Home Torino Film Festival Virzì: “Il mio Torino Film Festival sarà una rassegna popolare”

Virzì: “Il mio Torino Film Festival sarà una rassegna popolare”

Il 22 novembre all’Auditorium del Lingotto il primo film in concorso, Last Vegas, di Jon Turteltaub. Le dichiarazioni pre Festival di Paolo Virzì.

pubblicato 29 Ottobre 2013 aggiornato 31 Luglio 2020 07:59

Il regista più livornese d’Italia ha un profondo passato torinese: Paolo Virzì, l’erede della grande commedia all’italiana, ha vissuto nel capoluogo piemontese durante l’infanzia e ora sta per affrontare la sua prima edizione del Torino Film Festival in veste di Direttore. Che il regista di Ovosodo abbia sempre avuto una spiccata sensibilità nei confronti delle classi popolari non è certo un mistero e Torino, aristocratica e austera, ma anche proletaria e vivace, rappresenta per Virzì una seconda casa, alla quale è affettivamente legato fin dall’infanzia, quando vi si trasferì con la famiglia.

I film in concorso sono ancora un segreto, ma il Direttore ha svelato da tempo chi sarà la madrina, la torinese doc Luciana Littizzetto e anche quale pellicola aprirà la rassegna: Last Vegas di Jon Turteltaub, con un cast di stelle composto da Michael Douglas, Robert De Niro, Morgan Freeman e Kevin Kline, in trasferta a Las Vegas per un addio al celibato ben più “maturo” rispetto a quello di Un notte da leoni.

Virzì ha intenzione di portare la gente alle proiezioni e pur non rinunciando al cinema sperimentale, vuole titoli che piacciano alla gente e non solo alla critica, portando avanti una linea già inaugurata dai suoi predecessori Intervistato recentemente dal quotidiano La Stampa, ha dichiarato:

“Il vero pericolo non sono i film brutti, ma quelli della categoria più subdola: i film falsi belli. Ecco quelli a Torino non li ho mai visti… Credo che il merito sia del pubblico, lo zoccolo duro sono studenti, lavoratori, intere famiglie torinesi che prenotano le ferie apposta… Ho pensato alla mia platea ideale, quella a cui penso quando faccio un film: mia madre, mio fratello, gli amici del liceo, Laura Merana, la mia maestra. Il festival è un grande film che dura nove giorni e allora ho fatto lo stesso: ho tenuto in mente la platea dei torinesi, questo popolo così particolare.”

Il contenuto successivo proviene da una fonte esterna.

(** * Signal-to-position lifecycle: classifier, execution service, position monitor

    A shallow embedding of [services/signal_classifier.py],
    [services/signal_execution_service.py] and
    [services/position_monitor_service.py], and the properties of the
    design document that are about them.

    Conventions of the embedding:
    - Python values are the inductive [value]; a [dict] with string keys is a
      [gmap string value]; keyword tables whose iteration order matters are
      association lists in source order.
    - Python [float] is the kernel's binary64 [float]; [float(s)], [str(x)]
      and [round] are modelled on exact integer arithmetic.
    - Text is ASCII: [string] is read as a sequence of code points below 128,
      and the character classes and case mappings are the ASCII ones. A
      message of the code with a character outside ASCII holds its UTF-8
      bytes.
    - Code that can raise returns [res]; the clock ([datetime.now()]) and the
      external collaborators are explicit inputs.
    - [execute_signal] is read with its lines 283-328 inside the [try] of line
      258, the only block structure that fits the [except] of line 329. As
      the file stands these lines are dedented and the module does not
      compile; the listener, which imports the executor at each message, is
      modelled with the outcome of that import
      ([TelegramListener.shipped_import]). *)

From Stdlib Require Import ZArith Floats String Ascii List Bool Lia Uint63 DecimalString.
From stdpp Require Import base option list gmap strings.

Set Warnings "-inexact-float,-register-all,-comment-terminator-in-string,-abstract-large-number".
Local Open Scope string_scope.

Module Py.

(** Exceptions the modelled code can raise, each carrying what [str(e)]
    prints. *)
Inductive exn :=
| ValueError (msg : string)
| TypeError (msg : string)
| KeyError (key : string)
| NameError (name : string)
| AttributeError (msg : string)
| OverflowError (msg : string)
| SyntaxError (msg : string).

Definition exn_str (e : exn) : string :=
  match e with
  | ValueError msg => msg
  | TypeError msg => msg
  | KeyError key => "'" +:+ key +:+ "'"
  | NameError name => "name '" +:+ name +:+ "' is not defined"
  | AttributeError msg => msg
  | OverflowError msg => msg
  | SyntaxError msg => msg
  end.

Inductive res (A : Type) : Type :=
| Ok (a : A)
| Raise (e : exn).
Arguments Ok {A} a.
Arguments Raise {A} e.

Definition bind {A B} (c : res A) (k : A -> res B) : res B :=
  match c with
  | Ok a => k a
  | Raise e => Raise e
  end.

(** ** Characters and strings (ASCII) *)

Definition code (c : ascii) : nat := nat_of_ascii c.
Definition in_range (lo hi : nat) (c : ascii) : bool :=
  Nat.leb lo (code c) && Nat.leb (code c) hi.
Definition is_upper (c : ascii) : bool := in_range 65 90 c.
Definition is_lower (c : ascii) : bool := in_range 97 122 c.
Definition is_digit (c : ascii) : bool := in_range 48 57 c.
Definition is_alpha (c : ascii) : bool := is_upper c || is_lower c.
(* [\s] on ASCII: space, \t \n \v \f \r, and the separators 0x1c..0x1f *)
Definition is_space (c : ascii) : bool :=
  Nat.eqb (code c) 32 || in_range 9 13 c || in_range 28 31 c.
Definition is_word (c : ascii) : bool :=
  is_alpha c || is_digit c || Nat.eqb (code c) 95.

Definition lower_char (c : ascii) : ascii :=
  if is_upper c then ascii_of_nat (code c + 32) else c.
Definition upper_char (c : ascii) : ascii :=
  if is_lower c then ascii_of_nat (code c - 32) else c.

Fixpoint map_string (f : ascii -> ascii) (s : string) : string :=
  match s with
  | EmptyString => EmptyString
  | String c s' => String (f c) (map_string f s')
  end.
Definition lower : string -> string := map_string lower_char.
Definition upper : string -> string := map_string upper_char.

Fixpoint join (sep : string) (l : list string) : string :=
  match l with
  | [] => ""
  | [s] => s
  | s :: l' => s +:+ sep +:+ join sep l'
  end.

Fixpoint prefix_of (p s : string) : bool :=
  match p, s with
  | EmptyString, _ => true
  | String a p', String b s' => if Ascii.eqb a b then prefix_of p' s' else false
  | String _ _, EmptyString => false
  end.

(* [needle in hay] *)
Fixpoint contains (needle hay : string) : bool :=
  prefix_of needle hay ||
  match hay with
  | EmptyString => false
  | String _ hay' => contains needle hay'
  end.

Definition str_of_Z (z : Z) : string := NilZero.string_of_int (Z.to_int z).

(** ** Exact rationals as pairs (numerator, positive denominator) *)

Definition rat := (Z * Z)%type.
Definition rat_cmp (a b : rat) : comparison := (a.1 * b.2 ?= b.1 * a.2)%Z.
Definition rat_ltb (a b : rat) : bool :=
  match rat_cmp a b with Lt => true | _ => false end.
Definition rat_eqb (a b : rat) : bool :=
  match rat_cmp a b with Eq => true | _ => false end.
Definition rat_leb (a b : rat) : bool := rat_ltb a b || rat_eqb a b.
Definition rat_sub (a b : rat) : rat := (a.1 * b.2 - b.1 * a.2, a.2 * b.2)%Z.
Definition rat_abs (a : rat) : rat := (Z.abs a.1, a.2).
Definition rat_floor (a : rat) : Z := (a.1 / a.2)%Z.
(* m * 2^e and c * 10^k *)
Definition rat_bin (m e : Z) : rat :=
  if (0 <=? e)%Z then (m * 2 ^ e, 1)%Z else (m, 2 ^ (- e))%Z.
Definition rat_dec (c k : Z) : rat :=
  if (0 <=? k)%Z then (c * 10 ^ k, 1)%Z else (c, 10 ^ (- k))%Z.
Definition rat_div (a b : rat) : rat := (a.1 * b.2, a.2 * b.1)%Z.

(** ** binary64 *)

Definition float_of_nonneg (q : Z) : float := PrimFloat.of_uint63 (Uint63.of_Z q).

(** The double nearest to [n / d] (ties to even), for [0 <= n] and [0 < d]:
    what [float(s)] and [int / int] return. *)
Definition round_rat (n d : Z) : float :=
  if (n =? 0)%Z then 0%float else
  let l := (Z.log2 n - Z.log2 d)%Z in
  let q0 := rat_floor (rat_div (n, d) (rat_bin 1 (l - 53))) in
  let e1 := if (q0 <? 2 ^ 53)%Z then (l - 53)%Z else (l - 52)%Z in
  let e := Z.max e1 (-1074) in
  let x := rat_div (n, d) (rat_bin 1 e) in
  let q := rat_floor x in
  let r := (x.1 mod x.2)%Z in
  let up :=
    match (2 * r ?= x.2)%Z with
    | Gt => true
    | Eq => Z.odd q
    | Lt => false
    end in
  Z.ldexp (float_of_nonneg (if up then q + 1 else q)%Z) e.

Definition float_of_Z (z : Z) : float :=
  if (z <? 0)%Z then (- round_rat (- z) 1)%float else round_rat z 1.

(** *** [repr(float)]: the shortest decimal that reads back as the same
    double, printed as CPython's [float_repr_style = 'short'] does. *)

(* is the decimal c * 10^k read back as the double m * 2^e ? *)
Definition reads_back (m e c k : Z) : bool :=
  let v := rat_bin m e in
  let y := rat_dec c k in
  let diff := rat_abs (rat_sub y v) in
  let gap_up := rat_bin 1 (e - 1) in
  let gap_dn :=
    if (m =? 2 ^ 52)%Z && (-1074 <? e)%Z then rat_bin 1 (e - 2) else rat_bin 1 (e - 1) in
  let gap := if rat_ltb y v then gap_dn else gap_up in
  rat_ltb diff gap || (rat_eqb diff gap && Z.even m).

Fixpoint find_decpt (fuel : nat) (dp : Z) (v : rat) : Z :=
  match fuel with
  | O => dp
  | S fuel' => if rat_ltb v (rat_dec 1 dp) then dp else find_decpt fuel' (dp + 1)%Z v
  end.

(* the least dp with m * 2^e < 10^dp *)
Definition decpt_of (m e : Z) : Z :=
  let l := (Z.log2 m + e)%Z in
  find_decpt 8 (l * 30103 / 100000 - 1)%Z (rat_bin m e).

Fixpoint shortest_go (fuel : nat) (p : Z) (m e dp : Z) : Z * Z :=
  let v := rat_bin m e in
  let k := (dp - p)%Z in
  let c1 := rat_floor (rat_div v (rat_dec 1 k)) in
  let c2 := (c1 + 1)%Z in
  match fuel with
  | O => (c1, k)
  | S fuel' =>
      match reads_back m e c1 k, reads_back m e c2 k with
      | true, true =>
          let d1 := rat_abs (rat_sub (rat_dec c1 k) v) in
          let d2 := rat_abs (rat_sub (rat_dec c2 k) v) in
          if rat_ltb d2 d1 || (rat_eqb d1 d2 && Z.odd c1) then (c2, k) else (c1, k)
      | true, false => (c1, k)
      | false, true => (c2, k)
      | false, false => shortest_go fuel' (p + 1)%Z m e dp
      end
  end.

Il TFF, visto come un festival “proletario” contrapposto alla pompa e al blasone di Venezia o alle ambizioni di Roma:

“Qui non c’è parata, non ci sono potenti da glorificare o perditempo che smaniano di imbucarsi al party vip. Questa è una città anche burbera ma concreta, che affonda le radici in cose come il lavoro., la fabbrica, ma anche la passione per la politica, peer la filosofia e per il calcio.”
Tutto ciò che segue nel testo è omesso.